## Required action
Beginning at the line that includes "function_call : option FunctionCall;" in the entries below, print each line exactly as it appears, through the last one.
== == ==
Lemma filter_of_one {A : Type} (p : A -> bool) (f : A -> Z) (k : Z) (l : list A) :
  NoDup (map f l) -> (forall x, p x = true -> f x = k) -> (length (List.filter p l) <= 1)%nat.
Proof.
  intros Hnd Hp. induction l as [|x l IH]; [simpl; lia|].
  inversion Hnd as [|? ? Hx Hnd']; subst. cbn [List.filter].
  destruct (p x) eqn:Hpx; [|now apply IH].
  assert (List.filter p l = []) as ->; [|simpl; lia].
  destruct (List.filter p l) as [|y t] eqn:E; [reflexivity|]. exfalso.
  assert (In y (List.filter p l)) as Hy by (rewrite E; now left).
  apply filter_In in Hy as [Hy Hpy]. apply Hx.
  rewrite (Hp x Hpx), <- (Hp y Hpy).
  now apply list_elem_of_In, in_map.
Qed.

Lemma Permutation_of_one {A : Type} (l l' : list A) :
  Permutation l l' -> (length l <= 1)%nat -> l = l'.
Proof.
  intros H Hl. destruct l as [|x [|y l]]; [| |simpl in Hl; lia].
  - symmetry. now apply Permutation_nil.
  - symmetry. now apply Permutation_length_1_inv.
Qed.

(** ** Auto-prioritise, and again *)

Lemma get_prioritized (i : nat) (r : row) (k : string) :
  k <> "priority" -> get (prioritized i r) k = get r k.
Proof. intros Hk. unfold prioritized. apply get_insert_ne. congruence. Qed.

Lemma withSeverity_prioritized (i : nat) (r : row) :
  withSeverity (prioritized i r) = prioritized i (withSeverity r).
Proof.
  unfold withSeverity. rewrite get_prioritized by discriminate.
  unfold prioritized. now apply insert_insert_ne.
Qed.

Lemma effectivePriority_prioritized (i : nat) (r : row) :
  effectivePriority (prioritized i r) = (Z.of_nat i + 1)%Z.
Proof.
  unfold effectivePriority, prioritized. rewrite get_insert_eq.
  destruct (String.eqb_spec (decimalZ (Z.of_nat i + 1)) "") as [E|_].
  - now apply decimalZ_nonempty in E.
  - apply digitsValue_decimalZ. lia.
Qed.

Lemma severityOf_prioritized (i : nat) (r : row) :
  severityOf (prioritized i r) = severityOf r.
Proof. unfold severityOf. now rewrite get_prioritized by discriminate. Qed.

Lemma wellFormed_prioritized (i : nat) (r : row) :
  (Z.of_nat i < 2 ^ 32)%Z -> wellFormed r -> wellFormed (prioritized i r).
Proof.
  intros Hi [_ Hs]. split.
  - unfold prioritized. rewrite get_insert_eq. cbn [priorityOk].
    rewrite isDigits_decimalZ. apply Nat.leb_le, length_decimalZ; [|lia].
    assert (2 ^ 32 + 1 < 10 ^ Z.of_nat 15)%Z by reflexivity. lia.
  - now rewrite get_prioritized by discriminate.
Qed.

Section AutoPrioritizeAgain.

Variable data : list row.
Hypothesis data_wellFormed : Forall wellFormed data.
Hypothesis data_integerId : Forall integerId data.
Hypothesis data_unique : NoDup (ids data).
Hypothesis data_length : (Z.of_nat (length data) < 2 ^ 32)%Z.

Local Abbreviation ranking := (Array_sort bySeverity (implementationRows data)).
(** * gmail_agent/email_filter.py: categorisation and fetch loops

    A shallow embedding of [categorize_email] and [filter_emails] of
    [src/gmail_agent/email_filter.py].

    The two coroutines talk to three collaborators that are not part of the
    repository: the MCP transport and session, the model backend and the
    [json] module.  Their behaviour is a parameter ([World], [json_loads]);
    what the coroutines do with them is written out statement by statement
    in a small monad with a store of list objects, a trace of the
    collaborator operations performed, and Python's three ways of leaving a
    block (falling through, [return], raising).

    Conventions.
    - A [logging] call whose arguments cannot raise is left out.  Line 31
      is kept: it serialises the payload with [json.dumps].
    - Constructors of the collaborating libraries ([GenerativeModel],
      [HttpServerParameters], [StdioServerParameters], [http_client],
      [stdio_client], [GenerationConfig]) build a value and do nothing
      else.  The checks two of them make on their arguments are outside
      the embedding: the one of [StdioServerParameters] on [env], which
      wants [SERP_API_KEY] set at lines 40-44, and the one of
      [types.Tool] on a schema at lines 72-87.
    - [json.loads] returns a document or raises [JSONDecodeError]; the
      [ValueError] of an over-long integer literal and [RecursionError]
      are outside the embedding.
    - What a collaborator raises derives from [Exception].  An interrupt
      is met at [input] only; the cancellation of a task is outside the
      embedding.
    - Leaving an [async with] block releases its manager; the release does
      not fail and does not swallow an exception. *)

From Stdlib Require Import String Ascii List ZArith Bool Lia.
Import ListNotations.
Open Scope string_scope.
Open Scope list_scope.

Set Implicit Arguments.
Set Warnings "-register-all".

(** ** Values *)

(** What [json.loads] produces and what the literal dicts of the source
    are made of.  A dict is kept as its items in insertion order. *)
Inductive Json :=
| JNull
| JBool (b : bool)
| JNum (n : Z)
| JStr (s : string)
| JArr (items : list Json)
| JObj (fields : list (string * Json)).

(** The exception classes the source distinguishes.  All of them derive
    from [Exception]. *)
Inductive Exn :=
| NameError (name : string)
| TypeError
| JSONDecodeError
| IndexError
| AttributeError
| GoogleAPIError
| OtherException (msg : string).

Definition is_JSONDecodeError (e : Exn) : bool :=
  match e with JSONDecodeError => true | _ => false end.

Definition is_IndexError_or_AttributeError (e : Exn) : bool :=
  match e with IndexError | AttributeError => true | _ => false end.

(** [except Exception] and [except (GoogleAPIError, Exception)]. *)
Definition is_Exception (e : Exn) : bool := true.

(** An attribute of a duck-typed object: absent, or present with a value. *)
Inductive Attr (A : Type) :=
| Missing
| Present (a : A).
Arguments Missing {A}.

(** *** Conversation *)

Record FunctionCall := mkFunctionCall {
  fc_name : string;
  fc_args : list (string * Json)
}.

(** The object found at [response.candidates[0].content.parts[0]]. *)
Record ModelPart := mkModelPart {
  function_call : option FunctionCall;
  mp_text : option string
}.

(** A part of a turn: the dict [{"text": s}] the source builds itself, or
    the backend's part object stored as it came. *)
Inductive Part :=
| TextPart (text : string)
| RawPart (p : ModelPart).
== == ==
## Exercise solution
  function_call : option FunctionCall;
  mp_text : option string
}.

(** A part of a turn: the dict [{"text": s}] the source builds itself, or
    the backend's part object stored as it came. *)
Inductive Part :=
| TextPart (text : string)
| RawPart (p : ModelPart).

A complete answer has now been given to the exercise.